(** The decode probe cannot succeed on a [data:image/] value: the colon is
    no base64 character. *)
Lemma atob_throws_data_image value :
  JS.startsWith value "data:image/" = true ->
  JS.atob_throws (JS.substring0 100 value) = true.
Proof.
  intros [rest ->]%data_image_prefix.
  unfold JS.atob_throws, JS.substring0. cbn [String.append String.substring].
  cbn [list_ascii_of_string].
  set (tl := list_ascii_of_string _).
  set (l := filter _ _).
  assert (exists l', l = "d"%char :: "a"%char :: "t"%char :: "a"%char :: ":"%char
                         :: "i"%char :: "m"%char :: "a"%char :: "g"%char
                         :: "e"%char :: "/"%char :: l') as [l' Hl].
  { eexists. subst l. reflexivity. }
  destruct (strip_padding_take l) as (k & -> & Hk).
  rewrite Hl in *. simpl in Hk.
  do 9 (destruct k as [| k]; [lia |]).
  cbn. by rewrite orb_true_r. 
Qed.

Lemma accepts_by_fields_correct value : accepts_by_fields value = accepts value.
Proof.
  unfold accepts_by_fields, accepts, second_field.
  destruct (JS.startsWith value "data:image/") eqn:Hp; cbn [andb orb].
  - rewrite (atob_throws_data_image _ Hp). cbn [negb]. rewrite orb_false_r.
    destruct (JS.split JS.is_comma value !! 1%nat) as [data |]; cbn [default].
    + by rewrite truthy_length.
    + reflexivity.
  - reflexivity.
Qed.

Lemma preview_hidden_hide s p :
  previewElement s = hide <$> p -> preview_hidden s.
Proof.
  intros Hs e He. rewrite Hs in He. destruct p; [| done].
  injection He as <-. reflexivity.
Qed.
··········
▶ [PROBLEM DESCRIPTION]:
State in a single number how many lines in the data include the word "unfold".

▶ [RESPONSE]:
2